Today is a new day
Sooo everyone, wish me (and my hubs) good luck. We both struggle with addiction with all the things lol. Today is day 1. Again. It’s been almost a year since a day 1. I really need it. My marriage (to my soul mate, I swear) is hanging by a thread. It's one of the last important things I have left and I won’t let addiction snip that thread. Send positive vibes!

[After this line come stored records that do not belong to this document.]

(* ===== verification/Views.v ===== *)
(** * What the pages render

    The elements a page returns: texts, elements with the attributes that carry
    content, buttons with what a click calls, and inputs with what an edit calls.  A
    child that is [null], [undefined] or a boolean renders nothing.  Left out are
    [type], [key], [target], [rel], [spellCheck] and the class names, of which only
    those that depend on the state are kept.

    Then what can be read off a rendering: its text, its pairs of a term and a
    definition, its links and the buttons that react to a click; and the formatting
    of amounts, rates and dates that the pages share.  viem's [formatUnits] is a
    parameter, known by the number that its result denotes. *)

From S2P Require Import Prelude JsString JsNumber Utf8 Json JsMath JsonFacts Encoding Wire Framework Abi Instances Protocol StreamHandlers Chain Pages.

Inductive view (H : Type) : Type :=
| Txt (s : jsstr)
| El (tag : string) (attrs : list (string * jsstr)) (body : list (view H))
| Button (attrs : list (string * jsstr)) (disabled : bool) (onClick : H) (body : list (view H))
| Edit (tag : string) (attrs : list (string * jsstr)) (value : jsstr) (onChange : jsstr → H).
Arguments Txt {H} _.
Arguments El {H} _ _ _.
Arguments Button {H} _ _ _ _.
Arguments Edit {H} _ _ _ _.

(** ** Building *)

(** A literal text of the source, which is UTF-8. *)
Definition txt (s : string) : jsstr := utf8_decode (js s).
Arguments txt _%_string_scope : simpl never.

(** A text written over several lines: JSX joins them by a space. *)
Fixpoint jsx (ls : list string) : jsstr :=
  match ls with
  | [] => []
  | [l] => txt l
  | l :: ls => txt l ++ 32 :: jsx ls
  end.

Section build.
Context {H : Type}.

Definition T (s : string) : view H := Txt (txt s).
Definition P (ls : list string) : view H := Txt (jsx ls).
Definition el (tag : string) (body : list (view H)) : view H := El tag [] body.

(** [{cond && children}] and [{s}] for an [undefined] or [null] that renders nothing. *)
Definition when (cond : bool) (children : list (view H)) : list (view H) := if cond then children else [].
Definition shown (s : option jsstr) : list (view H) := match s with Some s => [Txt s] | None => [] end.

(** [{s && children}] for a string that may be [null]. *)
Definition when_text (s : option jsstr) (children : jsstr → list (view H)) : list (view H) :=
  match env_truthy s with Some s => children s | None => [] end.

Definition link (href : jsstr) (body : list (view H)) : view H := El "a" [("href", href)] body.

Definition button (disabled : bool) (onClick : H) (body : list (view H)) : view H := Button [] disabled onClick body.

(** [{connectors.slice(0, 1).map((c) => <button …>Connect wallet</button>)}] *)
Definition connect_buttons (connect : jsstr → H) (connectors : list jsstr) : list (view H) :=
  (λ c, button false (connect c) [T "Connect wallet"]) <$> take 1 connectors.

Definition Field (label : string) (children : list (view H)) : view H :=
  el "div" [el "dt" [T label]; el "dd" children].

Definition Mono (children : list (view H)) : view H := el "span" children.
End build.

(** ** Reading *)

Section read.
Context {H : Type}.

(** [Node.textContent]. *)
Fixpoint text (v : view H) : jsstr :=
  match v with
  | Txt s => s
  | El _ _ body | Button _ _ _ body => List.flat_map text body
  | Edit _ _ _ _ => []
  end.
Definition texts (vs : list (view H)) : jsstr := List.flat_map text vs.

(** The pairs of a [dt] and the [dd] after it. *)
Fixpoint dl_pairs (vs : list (view H)) : list (jsstr * jsstr) :=
  match vs with
  | v :: r =>
      match v, r with
      | El dt _ l, El dd _ d :: _ =>
          if String.eqb dt "dt" && String.eqb dd "dd" then (texts l, texts d) :: dl_pairs r else dl_pairs r
      | _, _ => dl_pairs r
      end
  | [] => []
  end.
Fixpoint fields (v : view H) : list (jsstr * jsstr) :=
  match v with
  | El _ _ body => dl_pairs body ++ List.flat_map fields body
  | _ => []
  end.
Definition page_fields (vs : list (view H)) : list (jsstr * jsstr) := List.flat_map fields vs.

(** The sections: their heading and the text below it. *)
Fixpoint sections (v : view H) : list (jsstr * jsstr) :=
  match v with
  | El tag _ body =>
      match body with
      | El h _ title :: rest =>
          if String.eqb tag "section" && String.eqb h "h2" then [(texts title, texts rest)] else List.flat_map sections body
      | _ => List.flat_map sections body
      end
  | _ => []
  end.

(** The buttons that can be clicked: their label and what a click calls. *)
Fixpoint clickable (v : view H) : list (jsstr * H) :=
  match v with
  | Button _ disabled h body => if disabled then [] else [(texts body, h)]
  | El _ _ body => List.flat_map clickable body
  | _ => []
  end.
Definition page_clickable (vs : list (view H)) : list (jsstr * H) := List.flat_map clickable vs.

(** The addresses that are linked to. *)
Fixpoint links (v : view H) : list jsstr :=
  match v with
  | El _ attrs body => List.flat_map (λ kv, if String.eqb kv.1 "href" then [kv.2] else []) attrs ++ List.flat_map links body
  | _ => []
  end.
Definition page_links (vs : list (view H)) : list jsstr := List.flat_map links vs.

Lemma texts_app vs ws : texts (vs ++ ws) = texts vs ++ texts ws.
Proof. apply List.flat_map_app. Qed.
Lemma page_fields_app vs ws : page_fields (vs ++ ws) = page_fields vs ++ page_fields ws.
Proof. apply List.flat_map_app. Qed.
Lemma page_clickable_app vs ws : page_clickable (vs ++ ws) = page_clickable vs ++ page_clickable ws.
Proof. apply List.flat_map_app. Qed.

Lemma page_clickable_when b vs : page_clickable (when b vs) = if b then page_clickable vs else [].
Proof. by destruct b. Qed.
Lemma page_fields_when b vs : page_fields (when b vs) = if b then page_fields vs else [].
Proof. by destruct b. Qed.
End read.

(** ** Amounts *)

(** viem's [formatUnits]: the decimal notation of [v / 10 ^ d]. *)
Definition formats_units (formatUnits : Z → Z → jsstr) : Prop := ∀ v d, 0 ≤ d →
  Number (formatUnits v d) = Some (num_of_decimal (v <? 0) (Z.abs v) (- d)).

Section format.
Context (formatUnits : Z → Z → jsstr).

(** [fmt]: what stands for an amount, given the decimals of the token. *)
Definition fmt (decimals : option Z) (v : option Z) (dp : nat) : jsstr :=
  match v, decimals with
  | Some v, Some d => to_fixed dp (Number (formatUnits v d))
  | _, _ => txt "—"
  end.

(** The rate per day, unrounded. *)
Definition perDay_text (decimals : Z) (t : StreamTerms) : jsstr := formatUnits (perDay t) decimals.
End format.

(** [new Date(Number(startTime) * 1000).toISOString().slice(0, 16).replace("T", " ")]. *)
Definition replace_first (c d : Z) (s : jsstr) : jsstr :=
  match split_on c s with
  | p :: q :: r => p ++ [d] ++ q ++ mjoin (cons c <$> r)
  | _ => s
  end.
Definition started (startTime : Z) : outcome jsstr :=
  iso ← date_iso (num_mul (num_of_Z startTime) (num_of_Z 1000));
  Ret (replace_first 84 32 (slice iso 0 16)).

(** ** Lemmas *)

(** Compute what is read off a rendering. *)
Ltac read_view :=
  cbn [page_fields page_clickable page_links texts fields clickable links text dl_pairs when el Field Mono link button
    T P shown List.flat_map app String.eqb Ascii.eqb Bool.eqb andb negb fst snd];
  rewrite ?app_nil_r.

(** Only a [dt] begins a pair. *)
Definition plain {H} (v : view H) : bool := match v with El tag _ _ => negb (String.eqb tag "dt") | _ => true end.

Lemma dl_pairs_plain {H} (vs : list (view H)) : forallb plain vs = true → dl_pairs vs = [].
Proof.
  induction vs as [|v vs IH]; [done|]. cbn [forallb dl_pairs]. intros [Hv Hvs]%andb_prop.
  destruct v as [s|tag a b|a c h b|tag a s h]; try by apply IH.
  destruct vs as [|w ws]; [done|]. destruct w; try by apply IH.
  cbn [plain] in Hv. apply negb_true_iff in Hv. rewrite Hv. by apply IH.
Qed.

(** Parts that are shown for a text that may be missing. *)
Section when_text.
Context {E : Type} (s : option jsstr) (k : jsstr → list (view E)).

Lemma text_clickable : (∀ x, page_clickable (k x) = []) → page_clickable (when_text s k) = [].
Proof. unfold when_text. by destruct (env_truthy s). Qed.
Lemma text_fields : (∀ x, page_fields (k x) = []) → page_fields (when_text s k) = [].
Proof. unfold when_text. by destruct (env_truthy s). Qed.
Lemma text_plain : (∀ x, forallb plain (k x) = true) → forallb plain (when_text s k) = true.
Proof. unfold when_text. by destruct (env_truthy s). Qed.
End when_text.

Lemma connect_buttons_clickable {H} (connect : jsstr → H) cs :
  List.flat_map clickable (connect_buttons connect cs) = (λ c, (txt "Connect wallet", connect c)) <$> take 1 cs.
Proof. destruct cs as [|c cs]; [done|]. cbn. by rewrite app_nil_r. Qed.

Lemma connect_buttons_fields {H} (connect : jsstr → H) cs : List.flat_map fields (connect_buttons connect cs) = [].
Proof. by destruct cs as [|c cs]. Qed.

Section amounts.
Context (formatUnits : Z → Z → jsstr) (Hf : formats_units formatUnits).

(** [v] units of the last place that is shown, of a token that has [k] more. *)
Lemma fmt_whole v (dp k : nat) : 0 ≤ v < 2 ^ 52 → (0 < dp)%nat → (dp + k ≤ 40)%nat →
  fmt formatUnits (Some (Z.of_nat (dp + k))) (Some (v * 10 ^ Z.of_nat k)) dp = amount_text v dp.
Proof using Hf.
  intros Hv Hd Hk. assert (0 < 10 ^ Z.of_nat k) by (apply Z.pow_pos_nonneg; lia). unfold fmt. rewrite Hf by lia.
  rewrite (proj2 (Z.ltb_ge _ _)), Z.abs_eq by nia. by apply to_fixed_whole.
Qed.

(** Six places of a token with six decimals: every unit. *)
Lemma fmt_six v : 0 ≤ v < 2 ^ 52 → fmt formatUnits (Some 6) (Some v) 6 = amount_text v 6.
Proof using Hf.
  intros Hv. pose proof (fmt_whole v 6 0 Hv ltac:(lia) ltac:(lia)) as E. by rewrite Z.pow_0_r, Z.mul_1_r in E.
Qed.

(** Two places: hundredths. *)
Lemma fmt_two v : 0 ≤ v < 2 ^ 52 → fmt formatUnits (Some 6) (Some (v * 10000)) 2 = amount_text v 2.
Proof using Hf. intros Hv. apply (fmt_whole v 2 4 Hv ltac:(lia) ltac:(lia)). Qed.
End amounts.

(** The start of terms: rendered up to the last date there is. *)
Lemma started_spec t : 0 ≤ t < 2 ^ 180 → started t =
  if t <=? MAX_DATE then Ret (replace_first 84 32 (slice (iso_string (t * 1000)) 0 16))
  else Throw (Error (js "RangeError") (js "Invalid time value")).
Proof. intros Ht. unfold started. rewrite date_iso_seconds by done. by destruct (t <=? MAX_DATE). Qed.

Example started_example : started 1700000000 = Ret (js "2023-11-14 22:13").
Proof. vm_compute. reflexivity. Qed.

(** ** A notation of amounts *)

(** The digits with the point before the last [d]. *)
Definition plain_units (v d : Z) : jsstr :=
  (if v <? 0 then [45] else []) ++ amount_text (Z.abs v) (Z.to_nat d).

Lemma decimal_point neg a b : Forall (λ c, is_digit c = true) a → a ≠ [] → Forall (λ c, is_digit c = true) b →
  decimal_literal neg (a ++ 46 :: b) = Some (num_of_decimal neg (digits_value 10 (a ++ b)) (- Z.of_nat (length b))).
Proof.
  intros Ha Hne Hb. unfold decimal_literal.
  destruct (str_eqb (a ++ 46 :: b) (js "Infinity")) eqn:Ei.
  { destruct a as [|c a]; [done|]. apply str_eqb_true in Ei. injection Ei as -> _. by apply Forall_cons in Ha as [? _]. }
  destruct (take_while_app is_digit a (46 :: b) Ha eq_refl) as [-> ->].
  destruct (take_while_app is_digit b [] Hb I) as [E1 E2]. rewrite app_nil_r in E1, E2.
  cbn [expect]. change (46 =? 46) with true. cbv iota. rewrite E1, E2, bool_decide_eq_false_2 by by destruct a.
  cbn [parse_exp]. done.
Qed.

Lemma plain_units_formats : formats_units plain_units.
Proof.
  intros v d Hd. unfold plain_units, amount_text. set (n := Z.to_nat d).
  set (ds := pad_start (to_radix 10 (Z.abs v)) (S n) 48).
  assert (Forall (λ c, is_digit c = true) ds) as Hds.
  { apply Forall_app. split; [by apply Forall_replicate|apply decimal_digits; lia]. }
  assert (S n ≤ length ds)%nat as Hl by (unfold ds, pad_start; rewrite length_app, length_replicate; lia).
  assert (digits_value 10 ds = Z.abs v) as Hval.
  { unfold ds, pad_start. rewrite digits_value_app, digits_value_zeros, to_radix_value by lia. lia. }
  pose proof (take_drop (length ds - n) ds) as Etd.
  assert (length (drop (length ds - n) ds) = n) as Hlb by (rewrite length_drop; lia).
  destruct (take (length ds - n) ds) as [|c a] eqn:Ea; [apply (f_equal length) in Ea; rewrite length_take in Ea; cbn [length] in Ea; lia|].
  set (b := drop (length ds - n) ds) in *. rewrite <- Etd in Hds.
  apply Forall_app in Hds as [Ha Hb]. change ([46] ++ b) with (46 :: b).
  assert (∀ neg, decimal_literal neg ((c :: a) ++ 46 :: b) = Some (num_of_decimal neg (Z.abs v) (- d))) as Hlit.
  { intros neg. rewrite decimal_point by done. rewrite Etd, Hval, Hlb. by replace (Z.of_nat n) with d by (unfold n; lia). }
  assert (Forall (λ c, is_js_space c = false) ((c :: a) ++ 46 :: b)) as Hsp.
  { apply Forall_app. split; [|constructor; [done|]]; eapply Forall_impl; try done; intros x; apply digit_not_space. }
  pose proof (proj1 (proj1 (Forall_cons _ _ _) Ha)) as Hc. unfold is_digit in Hc. reflect_Z.
  unfold Number. destruct (v <? 0); cbn [app] in *.
  - rewrite trim_digits by (by constructor). cbn [radix_prefix]. change (negb (45 =? 48)) with true.
    change (45 =? 45) with true. cbv iota. apply Hlit.
  - rewrite trim_digits by done. rewrite (proj2 (Z.eqb_neq c 45)), (proj2 (Z.eqb_neq c 43)) by lia.
    assert (radix_prefix (c :: a ++ 46 :: b) = None) as ->; [|apply Hlit].
    destruct a as [|p a]; cbn [app radix_prefix]; destruct (negb (c =? 48)); try done.
    apply Forall_cons in Ha as [_ [Hp _]%Forall_cons]. unfold is_digit in Hp. reflect_Z.
    by rewrite !(proj2 (Z.eqb_neq p _)) by lia.
Qed.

@BeautifulCurse congratulations. Remember to give yourself some grace because if you get caught up on not being perfect you will set a bar that's unreachable. Sometimes the trick is to go smaller with the goal they say one day at a time but at times it takes one hour at a time, one minute at a time. That's what worked for me anyways. I was addicted to opiates for 5 years and that's what it took because I have a habit at looking at the finish line even if I'm at the starting line and the finish line would look overwhelming and unreachable so smaller increments let me have little victories which motivated me to keep going to the finish line it's been a little over 5 years clean now. You got this
Very good, all of it. I’m distracting myself with online shopping 😆
@BeautifulCurse hey whatever it takes. You know why you like shopping because it gives you the same dopamine hit that you get from whatever you're addiction is. It's just the reward center in your brain associating that with a positive. Be careful though could easily become another addiction
I know I know. Whatever my addiction is ha. Like I said, all things. I don’t even play the lottery because I know better. Since I generally hate shopping though, this will be fine. I’m just spending all day putting stuff in my cart and then back out. 😬😆🙄🤔
@BeautifulCurse 🤣 its funny you say that with the cart comment I do that as well
Literally. I’ve been working on this same cart since Saturday. I really hate wasting money and I really hate being disappointed—and shopping is those two together, in my experience.